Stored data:
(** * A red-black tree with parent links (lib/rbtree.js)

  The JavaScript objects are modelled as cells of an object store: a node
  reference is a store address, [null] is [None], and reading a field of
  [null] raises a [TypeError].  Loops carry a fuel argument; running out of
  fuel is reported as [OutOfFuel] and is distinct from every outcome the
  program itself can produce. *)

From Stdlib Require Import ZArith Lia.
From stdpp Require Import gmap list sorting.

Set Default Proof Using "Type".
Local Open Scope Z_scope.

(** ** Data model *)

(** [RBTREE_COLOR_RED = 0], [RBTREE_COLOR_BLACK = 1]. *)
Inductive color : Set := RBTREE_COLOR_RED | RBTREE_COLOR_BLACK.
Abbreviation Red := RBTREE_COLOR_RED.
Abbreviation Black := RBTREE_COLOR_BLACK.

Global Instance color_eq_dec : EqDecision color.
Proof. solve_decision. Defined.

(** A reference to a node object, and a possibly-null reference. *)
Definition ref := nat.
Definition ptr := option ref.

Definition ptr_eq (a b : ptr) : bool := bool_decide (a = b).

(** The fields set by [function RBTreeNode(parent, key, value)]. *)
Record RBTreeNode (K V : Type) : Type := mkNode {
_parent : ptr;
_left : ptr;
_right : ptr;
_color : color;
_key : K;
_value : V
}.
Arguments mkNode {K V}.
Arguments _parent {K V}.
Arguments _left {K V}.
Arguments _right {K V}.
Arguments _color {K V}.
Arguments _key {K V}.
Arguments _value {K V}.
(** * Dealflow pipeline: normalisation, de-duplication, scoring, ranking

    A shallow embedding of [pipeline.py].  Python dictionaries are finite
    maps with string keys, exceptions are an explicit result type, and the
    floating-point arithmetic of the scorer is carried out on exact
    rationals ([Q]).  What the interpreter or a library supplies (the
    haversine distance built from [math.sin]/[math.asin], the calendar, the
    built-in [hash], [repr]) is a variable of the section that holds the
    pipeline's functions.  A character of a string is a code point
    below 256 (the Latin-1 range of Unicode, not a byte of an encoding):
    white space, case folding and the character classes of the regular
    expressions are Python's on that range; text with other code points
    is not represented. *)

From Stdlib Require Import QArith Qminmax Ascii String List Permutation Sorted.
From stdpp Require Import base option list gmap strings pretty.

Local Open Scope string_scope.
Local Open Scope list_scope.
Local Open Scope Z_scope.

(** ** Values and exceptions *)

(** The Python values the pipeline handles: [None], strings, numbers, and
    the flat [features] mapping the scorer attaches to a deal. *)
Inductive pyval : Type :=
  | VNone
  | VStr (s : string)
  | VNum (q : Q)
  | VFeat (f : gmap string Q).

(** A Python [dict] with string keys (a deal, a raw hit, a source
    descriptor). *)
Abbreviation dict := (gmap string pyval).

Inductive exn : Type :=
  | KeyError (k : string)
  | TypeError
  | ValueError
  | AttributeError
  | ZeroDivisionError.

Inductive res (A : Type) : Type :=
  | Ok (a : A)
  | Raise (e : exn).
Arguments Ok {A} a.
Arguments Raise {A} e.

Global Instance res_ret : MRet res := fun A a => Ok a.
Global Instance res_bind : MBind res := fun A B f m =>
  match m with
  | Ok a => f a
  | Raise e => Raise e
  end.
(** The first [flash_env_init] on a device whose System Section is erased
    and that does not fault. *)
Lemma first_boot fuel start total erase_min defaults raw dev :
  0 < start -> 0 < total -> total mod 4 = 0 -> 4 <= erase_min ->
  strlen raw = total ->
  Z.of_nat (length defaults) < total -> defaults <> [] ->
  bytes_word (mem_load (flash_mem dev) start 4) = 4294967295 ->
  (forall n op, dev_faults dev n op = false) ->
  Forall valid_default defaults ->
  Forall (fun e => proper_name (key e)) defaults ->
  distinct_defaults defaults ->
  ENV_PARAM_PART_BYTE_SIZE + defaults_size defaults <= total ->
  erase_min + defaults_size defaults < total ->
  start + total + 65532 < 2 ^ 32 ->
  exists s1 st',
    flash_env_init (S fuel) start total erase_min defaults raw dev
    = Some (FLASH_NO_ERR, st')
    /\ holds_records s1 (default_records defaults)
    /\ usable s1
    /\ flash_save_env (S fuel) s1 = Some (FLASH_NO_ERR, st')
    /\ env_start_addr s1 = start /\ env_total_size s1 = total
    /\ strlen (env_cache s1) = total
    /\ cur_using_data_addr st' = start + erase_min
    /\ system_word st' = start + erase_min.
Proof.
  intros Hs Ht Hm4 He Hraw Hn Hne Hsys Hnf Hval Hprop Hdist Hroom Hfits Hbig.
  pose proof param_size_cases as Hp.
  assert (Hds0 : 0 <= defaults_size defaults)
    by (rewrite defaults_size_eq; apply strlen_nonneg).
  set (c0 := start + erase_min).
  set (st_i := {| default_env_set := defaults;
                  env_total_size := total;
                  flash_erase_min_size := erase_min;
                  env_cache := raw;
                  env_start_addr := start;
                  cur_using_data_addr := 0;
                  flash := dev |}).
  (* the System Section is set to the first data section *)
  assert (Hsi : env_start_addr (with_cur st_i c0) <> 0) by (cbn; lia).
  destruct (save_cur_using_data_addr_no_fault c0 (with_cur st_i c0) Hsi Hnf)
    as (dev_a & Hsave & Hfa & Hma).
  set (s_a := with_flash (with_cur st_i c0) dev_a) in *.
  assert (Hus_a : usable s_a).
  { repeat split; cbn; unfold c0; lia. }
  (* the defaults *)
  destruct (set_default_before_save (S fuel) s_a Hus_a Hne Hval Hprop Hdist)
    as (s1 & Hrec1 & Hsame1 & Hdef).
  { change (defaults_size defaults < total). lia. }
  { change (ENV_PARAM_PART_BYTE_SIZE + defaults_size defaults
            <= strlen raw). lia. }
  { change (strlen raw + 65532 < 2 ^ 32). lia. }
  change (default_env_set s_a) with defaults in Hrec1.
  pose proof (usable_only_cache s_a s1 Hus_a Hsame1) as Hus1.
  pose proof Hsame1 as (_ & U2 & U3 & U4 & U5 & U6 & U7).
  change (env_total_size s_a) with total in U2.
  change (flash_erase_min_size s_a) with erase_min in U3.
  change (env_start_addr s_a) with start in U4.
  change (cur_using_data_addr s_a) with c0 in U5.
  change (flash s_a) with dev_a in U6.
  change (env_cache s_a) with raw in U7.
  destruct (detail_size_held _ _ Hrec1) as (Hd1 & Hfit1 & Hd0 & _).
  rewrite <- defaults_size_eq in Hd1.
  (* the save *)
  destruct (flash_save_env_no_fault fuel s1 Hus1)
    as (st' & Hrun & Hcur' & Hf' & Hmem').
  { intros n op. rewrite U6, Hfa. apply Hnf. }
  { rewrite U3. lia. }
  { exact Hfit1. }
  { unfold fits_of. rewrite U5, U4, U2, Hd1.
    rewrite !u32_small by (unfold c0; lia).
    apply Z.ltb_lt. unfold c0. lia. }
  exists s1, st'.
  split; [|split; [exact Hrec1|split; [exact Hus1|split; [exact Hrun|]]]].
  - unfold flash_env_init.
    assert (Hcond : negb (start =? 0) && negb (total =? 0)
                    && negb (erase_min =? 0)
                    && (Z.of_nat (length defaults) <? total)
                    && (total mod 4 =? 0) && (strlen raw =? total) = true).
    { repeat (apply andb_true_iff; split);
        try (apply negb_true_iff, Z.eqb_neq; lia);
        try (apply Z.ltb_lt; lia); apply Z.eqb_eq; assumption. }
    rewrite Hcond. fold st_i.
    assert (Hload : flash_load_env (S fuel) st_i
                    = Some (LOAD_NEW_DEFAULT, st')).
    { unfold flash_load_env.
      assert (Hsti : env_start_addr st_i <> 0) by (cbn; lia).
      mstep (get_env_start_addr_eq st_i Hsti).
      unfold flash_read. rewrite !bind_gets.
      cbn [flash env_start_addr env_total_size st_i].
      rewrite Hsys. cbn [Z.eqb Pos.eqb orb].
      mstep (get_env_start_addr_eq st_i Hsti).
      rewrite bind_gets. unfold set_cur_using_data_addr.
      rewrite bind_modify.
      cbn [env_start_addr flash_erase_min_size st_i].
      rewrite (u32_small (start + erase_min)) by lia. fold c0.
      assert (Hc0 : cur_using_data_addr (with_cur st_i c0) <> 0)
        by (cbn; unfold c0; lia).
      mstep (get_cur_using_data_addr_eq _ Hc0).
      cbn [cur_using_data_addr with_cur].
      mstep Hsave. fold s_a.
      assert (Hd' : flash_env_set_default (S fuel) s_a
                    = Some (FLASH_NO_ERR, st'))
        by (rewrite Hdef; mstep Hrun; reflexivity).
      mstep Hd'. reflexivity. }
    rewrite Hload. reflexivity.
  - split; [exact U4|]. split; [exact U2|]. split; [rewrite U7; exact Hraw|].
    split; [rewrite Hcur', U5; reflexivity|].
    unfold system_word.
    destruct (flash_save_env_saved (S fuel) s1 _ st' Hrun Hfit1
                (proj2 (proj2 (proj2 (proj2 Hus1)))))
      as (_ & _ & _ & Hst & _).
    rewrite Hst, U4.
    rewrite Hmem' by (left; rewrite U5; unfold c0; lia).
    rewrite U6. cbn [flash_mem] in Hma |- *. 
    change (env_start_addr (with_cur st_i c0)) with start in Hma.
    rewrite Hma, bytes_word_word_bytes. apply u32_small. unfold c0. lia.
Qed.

AIM OF THE EXERCISE: Exactly as written, repeat each line from the beginning of the data above to the line containing "[null] raises a", inclusive.

COMPLETED EXERCISE:
(** * A red-black tree with parent links (lib/rbtree.js)

  The JavaScript objects are modelled as cells of an object store: a node
  reference is a store address, [null] is [None], and reading a field of
  [null] raises a [TypeError].  Loops carry a fuel argument; running out of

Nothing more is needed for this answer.